Robbie Palmer, 21, is the co-founder of Kwagala Ministries, a local orphanage in Jinja in southeastern Uganda, which houses 10 boys, ages six to 14. Palmer, who established the community-based housing project with his friend Raoul Mugosa last year, recently returned to Uganda for a surprise visit.

His reunion with the group of ecstatic boys was captured on video that was then posted to user-content driven website Reddit where it was voted "up" more than 1,700 times.

As of Tuesday morning, the video had been viewed more than 98,000 times on YouTube.

Palmer, who is from Kanata, Ontario, said he decided to travel to Uganda last October to "see what kind of difference" he could make.

During his first month in the impoverished African country, Palmer said he met a lot of children living on the street because their parents either died, or did not have the resources to care for them.

"Anytime I would go into town, there would be lots of kids who are homeless and they would come running up to you," Palmer told CTV's Canada AM on Tuesday from Jinja, Uganda. "I started building a relationship with some of them."

Palmer said the experience made him think how he could make a difference.

"That got me thinking about what kind of difference I could make and reverse the question: Why do we humans let this happen?"

A month later, Palmer and Mugosa, who he was living with at the time, approached the Uganda government and registered Kwagala Ministries as an official non-profit organization.

Kwagala, which means "love" in Luganda -- one of the most common spoken languages in Uganda -- took in its first orphan in February of this year.

"We took our first child into our home.
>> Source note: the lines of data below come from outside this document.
(** [score] is the score of a message with this text: the sum of the
    weights of the signals the text shows, [shown] being the signals it
    shows. *)
Definition message_score `{Environment} (M : MarkerSets) (text : string) (score : Z)
    : Prop :=
  exists shown : Signal -> bool,
    (forall sig, shown sig = true <-> shows M sig text) /\
    score = sumZ (map (fun sig => if shown sig then weight sig else 0%Z) all_signals).

Definition last_three {A : Type} (l : list A) : list A := rev (firstn 3 (rev l)).

(** [total] is the sum of the scores of the last three student messages. *)
Definition window_score `{Environment} (M : MarkerSets) (msgs : list ChatMessage)
    (total : Z) : Prop :=
  exists scores,
    Forall2 (fun m score => message_score M (text_of m) score)
            (last_three (student_messages msgs)) scores /\
    total = sumZ scores.

Definition bucket (total : Z) : nat :=
  if (total <=? -3)%Z then 1
  else if (total <=? -1)%Z then 2
  else if (total <=? 1)%Z then 3
  else if (total <=? 3)%Z then 4
  else 5.

Definition heuristic_level `{Environment} (M : MarkerSets) (msgs : list ChatMessage)
    (level0 : nat) : Prop :=
  exists total, window_score M msgs total /\ level0 = bucket total.

Definition confused `{Environment} (M : MarkerSets) (msgs : list ChatMessage) : Prop :=
  exists m, most_recent_student msgs = Some m /\ matches (confusion_markers M) (text_of m).

Definition phase_of_string (phase : string) : Phase :=
  if String.eqb phase "diagnostic" then Diagnostic else Tutoring.

(** The branch of step 3, by phase, confusion and level. *)
Definition branch_of (phase : Phase) (isConfused0 : Prop) (level0 : nat) (b : Branch)
    : Prop :=
  match phase with
  | Diagnostic =>
      (isConfused0 /\ b = DiagnosticConfused) \/
      (~ isConfused0 /\ b = DiagnosticProbe)
  | Tutoring =>
      (isConfused0 /\ b = TutoringConfused) \/
      (~ isConfused0 /\ 4 <= level0 /\ b = TutoringTransfer) \/
      (~ isConfused0 /\ level0 < 4 /\ b = TutoringPractice)
  end.

Definition guidance_of (b : Branch) : string :=
  match b with
  | DiagnosticConfused =>
      "If the student is confused, acknowledge it and give ONE short clarification, then ask ONE simple check question."
  | DiagnosticProbe =>
      "Ask at most TWO short diagnostic questions. Require a brief reason for one."
  | TutoringConfused =>
      "Start by resolving the confusion from the last turn in 2-3 sentences, then ask ONE focused check question."
  | TutoringTransfer =>
      "Ask a transfer or 'why' question to probe depth. Require a 1-sentence justification."
  | TutoringPractice =>
      "Give a concise explanation, then ask ONE practice question plus a short reason."
  end.

(** The text of a directive after the first turn. *)
Definition render (turn maxTurns0 : nat) (phase : string) (topic0 : Topic)
    (level0 : nat) (b : Branch) : string :=
  "Adaptive strategy: turn=" +:+ pretty turn +:+ "/" +:+ pretty maxTurns0 +:+
  ", phase=" +:+ phase +:+ ", topic=" +:+ topic_name topic0 +:+
  ", estimated_level=" +:+ pretty level0 +:+ ". " +:+
  guidance_of b +:+
  " Avoid long lectures and always respond to the last student message.".

(** [d] is the directive of turn [turn]: the opening template on the first
    turn, whatever the history; after it, the text of the branch. *)
Definition directive `{Environment} (M : MarkerSets) (turn maxTurns0 : nat)
    (phase : string) (topic0 : Topic) (msgs : list ChatMessage) (d : string) : Prop :=
  if (turn =? 1)%nat then d = OPENING_DIRECTIVE
  else
    exists level0 b,
      heuristic_level M msgs level0 /\
      branch_of (phase_of_string phase) (confused M msgs) level0 b /\
      d = render turn maxTurns0 phase topic0 level0 b.

End StrategySpec.

(** ** The relations of the Strategy Selector, evaluated

    Functions that compute what the relations of [StrategySpec] describe,
    for any sets of markers; they are shown below to decide the relations,
    and are what the examples run. *)

Module StrategyEvaluation.

Import StrategySpec.

Definition shows_b `{Environment} (M : MarkerSets) (sig : Signal) (text : string) : bool :=
  match sig with
  | Confusion => some_includes (confusion_markers M) (toLowerCase text)
  | Hedging => some_includes (hedging_markers M) (toLowerCase text)
  | Reasoning => some_includes (reasoning_markers M) (toLowerCase text)
  | SelfCorrection => some_includes (self_correction_markers M) (toLowerCase text)
  | Digit => test_digit text
  end.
His name is Emma, six year old(sic), from Masese, one of the poorest slums in Uganda," reads a post on the Kwagala Ministries website.

"He has been on and off the streets the last few years. His mother passed away and his father is drunk almost 24/7 and doesn't care about or for him."
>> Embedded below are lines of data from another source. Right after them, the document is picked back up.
(** The name without its extension, followed by the extension, is the entry
    name again. *)
Lemma name_and_extension_make_the_name item :
  Path.parse_name item +:+ Path.extname item = item.
Proof.
  unfold Path.parse_name.
  destruct (extname_cases item) as [-> | (i & Hi & ->)].
  - cbn [String.length]. rewrite Nat.sub_0_r, substring_0_full.
    apply append_empty_r.
  - rewrite substring_length by lia.
    replace (String.length item - (String.length item - i))%nat with i by lia.
    apply substring_split. lia.
Qed.

Lemma append_length s1 s2 :
  String.length (s1 +:+ s2) = (String.length s1 + String.length s2)%nat.
Proof.
  induction s1 as [|c s1 IH]; [reflexivity|].
  rewrite append_cons. cbn [String.length]. rewrite IH. reflexivity.
Qed.

Lemma lastDot_app s1 s2 : forall k acc,
  Path.lastDot (s1 +:+ s2) k acc =
  Path.lastDot s2 (k + String.length s1) (Path.lastDot s1 k acc).
Proof.
  induction s1 as [|c s1 IH]; intros k acc.
  - cbn. rewrite Nat.add_0_r. reflexivity.
  - rewrite append_cons. cbn [Path.lastDot String.length]. rewrite IH.
    f_equal. lia.
Qed.

Lemma substring_app_right s1 s2 n :
  substring (String.length s1) n (s1 +:+ s2) = substring 0 n s2.
Proof.
  induction s1 as [|c s1 IH]; [reflexivity|].
  rewrite append_cons. cbn [String.length]. exact IH.
Qed.

Lemma toLowerCase_length s :
  String.length (Path.toLowerCase s) = String.length s.
Proof. induction s as [|c s IH]; cbn; [reflexivity | rewrite IH; reflexivity]. Qed.

(** a name classified as a picture ends in a four-character extension that
    starts after the first character *)
Lemma isPng_extension item :
  isPng item = true ->
  (4 < String.length item)%nat /\
  Path.extname item = substring (String.length item - 4) 4 item /\
  Path.parse_name item = substring 0 (String.length item - 4) item.
Proof.
  unfold isPng. intros H. apply String.eqb_eq in H.
  assert (Hlen : String.length (Path.extname item) = 4%nat).
  { rewrite <- toLowerCase_length, H. reflexivity. }
  unfold Path.parse_name. rewrite Hlen.
  destruct (extname_cases item) as [He | (i & Hi & He)].
  - rewrite He in Hlen. discriminate.
  - rewrite He in Hlen. rewrite substring_length in Hlen by lia.
    split; [lia|]. split; [|reflexivity].
    rewrite He. replace (String.length item - 4)%nat with i by lia.
    f_equal. lia.
Qed.

Lemma extname_webp name :
  name <> "" -> Path.extname (name +:+ ".webp") = ".webp".
Proof.
  intros Hname. unfold Path.extname.
  rewrite lastDot_app. cbn [Nat.add].
  change (Path.lastDot ".webp" (String.length name) (Path.lastDot name 0 None))
    with (Some (String.length name)).
  destruct name as [|c name]; [contradiction|]. cbn [String.length].
  destruct (String.eqb_spec (String c name +:+ ".webp") "..") as [Heq | _].
  - apply (f_equal String.length) in Heq. rewrite append_length in Heq.
    cbn in Heq. lia.
  - rewrite append_length.
    replace (String.length (String c name) + String.length ".webp" - S (String.length name))%nat
      with 5%nat by (cbn; lia).
    change (S (String.length name)) with (String.length (String c name)).
    rewrite substring_app_right. reflexivity.
Qed.

(** X2: the output name of an entry classified as a picture has the
    extension [.webp], is itself not classified as a picture, and is the name
    the batch endpoints give by their replacement of the [.png] ending. *)
Theorem converted_name_has_webp_extension item :
  isPng item = true ->
  Path.extname (Path.parse_name item +:+ ".webp") = ".webp" /\
  isPng (Path.parse_name item +:+ ".webp") = false /\
  replacePngSuffix item = Path.parse_name item +:+ ".webp".
Proof.
  intros Hpng. destruct (isPng_extension item Hpng) as (Hlen & Hext & Hname).
  assert (Hne : Path.parse_name item <> "").
  { intros H. apply (f_equal String.length) in H. rewrite Hname in H.
    rewrite substring_length in H by lia. cbn in H. lia. }
  pose proof (extname_webp _ Hne) as Hwebp.
  split; [exact Hwebp|]. split.
  - unfold isPng. rewrite Hwebp. reflexivity.
  - unfold replacePngSuffix. unfold isPng in Hpng. rewrite Hext in Hpng.
    rewrite Hpng. destruct (Nat.leb_spec 4 (String.length item)); [|lia].
    cbn [andb]. rewrite Hname. reflexivity.
Qed.

Lemma lowerChar_dot c : Ascii.eqb (Path.lowerChar c) "." = Ascii.eqb c ".".
Proof. destruct c as [[] [] [] [] [] [] [] []]; reflexivity. Qed.

Lemma lowerChar_idem c : Path.lowerChar (Path.lowerChar c) = Path.lowerChar c.
Proof. destruct c as [[] [] [] [] [] [] [] []]; reflexivity. Qed.

Lemma toLowerCase_idem s : Path.toLowerCase (Path.toLowerCase s) = Path.toLowerCase s.
Proof.
  induction s as [|c s IH]; cbn; [reflexivity|]. rewrite lowerChar_idem, IH. reflexivity.
Qed.

Lemma lastDot_toLowerCase s : forall k acc,
  Path.lastDot (Path.toLowerCase s) k acc = Path.lastDot s k acc.
Proof.
  induction s as [|c s IH]; intros k acc; cbn; [reflexivity|].
  rewrite lowerChar_dot. apply IH.
Qed.

Lemma substring_toLowerCase s : forall i n,
  substring i n (Path.toLowerCase s) = Path.toLowerCase (substring i n s).
Proof.
  induction s as [|c s IH]; intros [|i] [|n]; cbn; try reflexivity.
  - rewrite IH. reflexivity.
  - apply IH.
  - apply IH.
Qed.

Lemma dotdot_toLowerCase s :
  String.eqb (Path.toLowerCase s) ".." = String.eqb s "..".
Proof.
  destruct s as [|c1 [|c2 [|c3 s]]]; try reflexivity; cbn.
  - destruct c1 as [[] [] [] [] [] [] [] []]; reflexivity.
  - rewrite !lowerChar_dot.
    destruct (Ascii.eqb c1 "."), (Ascii.eqb c2 "."); reflexivity.
  - rewrite !lowerChar_dot.
    destruct (Ascii.eqb c1 "."), (Ascii.eqb c2 "."); reflexivity.
Qed.

Lemma extname_toLowerCase item :
  Path.extname (Path.toLowerCase item) = Path.toLowerCase (Path.extname item).
Proof.
  unfold Path.extname.
  rewrite lastDot_toLowerCase, dotdot_toLowerCase, toLowerCase_length.
  destruct (Path.lastDot item 0 None) as [[|i]|]; try reflexivity.
  destruct (String.eqb item ".."); [reflexivity|].
  apply substring_toLowerCase.
Qed.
Uganda is considered one of the poorest countries the world, with approximately 38 per cent of its population living on less than US $1.25 a day, according to the World Bank.

"There definitely is just a lack of physical things (but) that doesn't make a difference in their attitude," Palmer said. "Some of these Uganda people are the happiest people I know which is amazing given the little that they have."